Task item
All that is needed is every line of the listing below that has "lookup".

-------- Dataset records

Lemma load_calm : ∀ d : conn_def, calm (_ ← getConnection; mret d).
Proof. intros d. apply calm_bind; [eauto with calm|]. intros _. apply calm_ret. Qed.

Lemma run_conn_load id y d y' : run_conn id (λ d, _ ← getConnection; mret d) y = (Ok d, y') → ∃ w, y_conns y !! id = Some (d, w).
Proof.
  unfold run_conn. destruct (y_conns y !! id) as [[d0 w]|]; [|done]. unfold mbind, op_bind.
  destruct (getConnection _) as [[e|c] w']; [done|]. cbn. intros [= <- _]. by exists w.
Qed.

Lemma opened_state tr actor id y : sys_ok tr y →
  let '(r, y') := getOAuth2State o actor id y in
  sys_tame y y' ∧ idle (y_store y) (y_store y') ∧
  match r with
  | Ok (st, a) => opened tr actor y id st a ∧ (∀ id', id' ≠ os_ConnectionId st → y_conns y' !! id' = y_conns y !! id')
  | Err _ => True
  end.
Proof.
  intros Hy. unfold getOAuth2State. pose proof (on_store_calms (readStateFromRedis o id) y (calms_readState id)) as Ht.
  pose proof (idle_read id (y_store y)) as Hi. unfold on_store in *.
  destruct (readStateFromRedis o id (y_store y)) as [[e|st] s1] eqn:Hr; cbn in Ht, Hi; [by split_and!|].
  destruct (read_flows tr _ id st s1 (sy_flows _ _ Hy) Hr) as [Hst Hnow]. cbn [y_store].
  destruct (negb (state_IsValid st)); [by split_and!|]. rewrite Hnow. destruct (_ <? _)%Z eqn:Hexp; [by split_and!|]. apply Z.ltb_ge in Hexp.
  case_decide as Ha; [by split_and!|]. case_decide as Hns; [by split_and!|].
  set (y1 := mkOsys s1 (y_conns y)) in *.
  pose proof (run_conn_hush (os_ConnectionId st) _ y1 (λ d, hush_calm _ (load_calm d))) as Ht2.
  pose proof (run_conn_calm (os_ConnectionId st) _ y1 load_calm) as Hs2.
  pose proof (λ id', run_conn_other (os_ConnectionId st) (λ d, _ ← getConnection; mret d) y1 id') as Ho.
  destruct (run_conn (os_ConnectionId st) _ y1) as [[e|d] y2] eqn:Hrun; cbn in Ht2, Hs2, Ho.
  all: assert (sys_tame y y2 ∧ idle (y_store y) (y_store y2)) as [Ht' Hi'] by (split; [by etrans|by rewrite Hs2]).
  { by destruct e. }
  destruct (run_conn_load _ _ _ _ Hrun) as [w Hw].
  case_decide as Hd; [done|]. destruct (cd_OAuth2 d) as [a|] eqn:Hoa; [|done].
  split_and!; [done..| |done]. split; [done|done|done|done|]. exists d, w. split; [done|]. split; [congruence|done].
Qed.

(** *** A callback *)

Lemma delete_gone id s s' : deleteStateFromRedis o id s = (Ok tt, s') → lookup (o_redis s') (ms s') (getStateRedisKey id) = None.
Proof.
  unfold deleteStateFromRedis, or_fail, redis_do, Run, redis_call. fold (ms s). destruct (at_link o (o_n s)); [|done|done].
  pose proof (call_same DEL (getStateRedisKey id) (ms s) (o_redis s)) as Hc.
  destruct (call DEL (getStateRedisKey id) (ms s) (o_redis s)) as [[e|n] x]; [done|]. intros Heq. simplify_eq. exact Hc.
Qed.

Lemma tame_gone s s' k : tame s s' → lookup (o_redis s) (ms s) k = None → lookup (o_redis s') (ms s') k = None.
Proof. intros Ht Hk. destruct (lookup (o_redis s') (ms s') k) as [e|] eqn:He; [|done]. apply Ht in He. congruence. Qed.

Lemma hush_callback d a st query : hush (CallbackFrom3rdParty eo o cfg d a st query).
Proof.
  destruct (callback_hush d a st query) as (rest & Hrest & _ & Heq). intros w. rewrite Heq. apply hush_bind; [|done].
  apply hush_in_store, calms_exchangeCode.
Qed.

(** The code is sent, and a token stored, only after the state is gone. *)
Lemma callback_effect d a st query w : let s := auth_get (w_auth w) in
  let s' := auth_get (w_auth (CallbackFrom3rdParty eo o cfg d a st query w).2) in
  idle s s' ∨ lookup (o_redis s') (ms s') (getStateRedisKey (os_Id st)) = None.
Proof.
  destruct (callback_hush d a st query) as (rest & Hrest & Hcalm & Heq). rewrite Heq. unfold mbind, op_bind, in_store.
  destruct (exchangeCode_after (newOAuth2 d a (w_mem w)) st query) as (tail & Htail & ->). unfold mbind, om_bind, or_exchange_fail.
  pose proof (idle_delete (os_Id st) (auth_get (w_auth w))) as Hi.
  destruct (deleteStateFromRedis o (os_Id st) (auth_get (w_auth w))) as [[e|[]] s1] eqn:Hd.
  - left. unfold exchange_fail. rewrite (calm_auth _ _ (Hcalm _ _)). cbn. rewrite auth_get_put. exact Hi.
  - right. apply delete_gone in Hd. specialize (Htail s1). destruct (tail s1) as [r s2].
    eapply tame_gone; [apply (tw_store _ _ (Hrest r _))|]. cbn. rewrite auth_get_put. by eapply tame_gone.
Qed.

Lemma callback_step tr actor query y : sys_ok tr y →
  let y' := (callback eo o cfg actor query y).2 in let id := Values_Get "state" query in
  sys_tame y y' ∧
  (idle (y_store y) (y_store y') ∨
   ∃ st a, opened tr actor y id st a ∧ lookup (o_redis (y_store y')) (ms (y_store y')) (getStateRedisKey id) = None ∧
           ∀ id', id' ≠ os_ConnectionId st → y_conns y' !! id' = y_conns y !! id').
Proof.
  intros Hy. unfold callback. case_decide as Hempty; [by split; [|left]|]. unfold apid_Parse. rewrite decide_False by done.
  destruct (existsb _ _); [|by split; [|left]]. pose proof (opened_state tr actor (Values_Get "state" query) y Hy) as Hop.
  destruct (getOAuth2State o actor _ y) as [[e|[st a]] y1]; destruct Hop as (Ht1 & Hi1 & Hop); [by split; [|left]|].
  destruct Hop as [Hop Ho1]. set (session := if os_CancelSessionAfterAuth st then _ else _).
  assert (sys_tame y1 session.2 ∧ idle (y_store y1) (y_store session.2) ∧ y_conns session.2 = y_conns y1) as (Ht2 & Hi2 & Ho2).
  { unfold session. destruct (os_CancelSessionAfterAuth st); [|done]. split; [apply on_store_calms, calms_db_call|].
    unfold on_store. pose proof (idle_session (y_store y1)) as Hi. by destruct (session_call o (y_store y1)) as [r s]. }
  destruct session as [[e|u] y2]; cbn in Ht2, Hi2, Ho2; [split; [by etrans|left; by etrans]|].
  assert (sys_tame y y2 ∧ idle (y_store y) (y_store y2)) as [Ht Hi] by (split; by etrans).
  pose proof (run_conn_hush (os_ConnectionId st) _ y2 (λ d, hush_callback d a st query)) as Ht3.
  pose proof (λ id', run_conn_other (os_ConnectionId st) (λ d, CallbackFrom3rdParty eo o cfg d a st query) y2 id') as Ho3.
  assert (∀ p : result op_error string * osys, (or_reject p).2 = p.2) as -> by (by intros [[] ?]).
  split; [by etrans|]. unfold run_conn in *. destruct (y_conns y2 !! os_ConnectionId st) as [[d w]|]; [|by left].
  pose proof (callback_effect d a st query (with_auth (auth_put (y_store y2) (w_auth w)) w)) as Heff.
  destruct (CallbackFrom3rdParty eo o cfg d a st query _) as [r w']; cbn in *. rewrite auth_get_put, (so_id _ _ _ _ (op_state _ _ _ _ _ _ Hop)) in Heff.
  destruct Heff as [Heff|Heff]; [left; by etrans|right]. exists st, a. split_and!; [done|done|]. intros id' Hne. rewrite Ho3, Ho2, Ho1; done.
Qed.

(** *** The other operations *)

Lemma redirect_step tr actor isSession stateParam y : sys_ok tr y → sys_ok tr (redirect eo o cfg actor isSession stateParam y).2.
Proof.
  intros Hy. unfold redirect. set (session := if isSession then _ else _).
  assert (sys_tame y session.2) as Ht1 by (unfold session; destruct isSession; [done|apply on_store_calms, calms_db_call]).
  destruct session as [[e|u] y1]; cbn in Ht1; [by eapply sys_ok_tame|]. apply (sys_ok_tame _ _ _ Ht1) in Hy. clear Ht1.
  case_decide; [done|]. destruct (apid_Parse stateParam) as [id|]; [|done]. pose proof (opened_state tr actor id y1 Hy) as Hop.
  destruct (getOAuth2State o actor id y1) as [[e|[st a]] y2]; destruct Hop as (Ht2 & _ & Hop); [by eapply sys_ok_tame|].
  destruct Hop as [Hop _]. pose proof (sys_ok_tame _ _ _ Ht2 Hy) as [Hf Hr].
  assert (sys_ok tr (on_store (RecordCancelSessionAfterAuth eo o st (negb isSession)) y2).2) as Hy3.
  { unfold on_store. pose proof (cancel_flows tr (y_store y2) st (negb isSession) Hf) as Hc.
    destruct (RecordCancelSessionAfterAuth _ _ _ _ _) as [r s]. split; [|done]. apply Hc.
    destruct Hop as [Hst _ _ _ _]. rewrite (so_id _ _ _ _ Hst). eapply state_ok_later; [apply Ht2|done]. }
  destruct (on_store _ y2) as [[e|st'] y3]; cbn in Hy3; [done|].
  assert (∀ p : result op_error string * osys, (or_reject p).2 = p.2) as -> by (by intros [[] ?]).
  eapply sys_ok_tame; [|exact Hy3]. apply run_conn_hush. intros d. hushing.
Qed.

----------------

Exercise response
Lemma delete_gone id s s' : deleteStateFromRedis o id s = (Ok tt, s') → lookup (o_redis s') (ms s') (getStateRedisKey id) = None.
Lemma tame_gone s s' k : tame s s' → lookup (o_redis s) (ms s) k = None → lookup (o_redis s') (ms s') k = None.
Proof. intros Ht Hk. destruct (lookup (o_redis s') (ms s') k) as [e|] eqn:He; [|done]. apply Ht in He. congruence. Qed.
  idle s s' ∨ lookup (o_redis s') (ms s') (getStateRedisKey (os_Id st)) = None.
   ∃ st a, opened tr actor y id st a ∧ lookup (o_redis (y_store y')) (ms (y_store y')) (getStateRedisKey id) = None ∧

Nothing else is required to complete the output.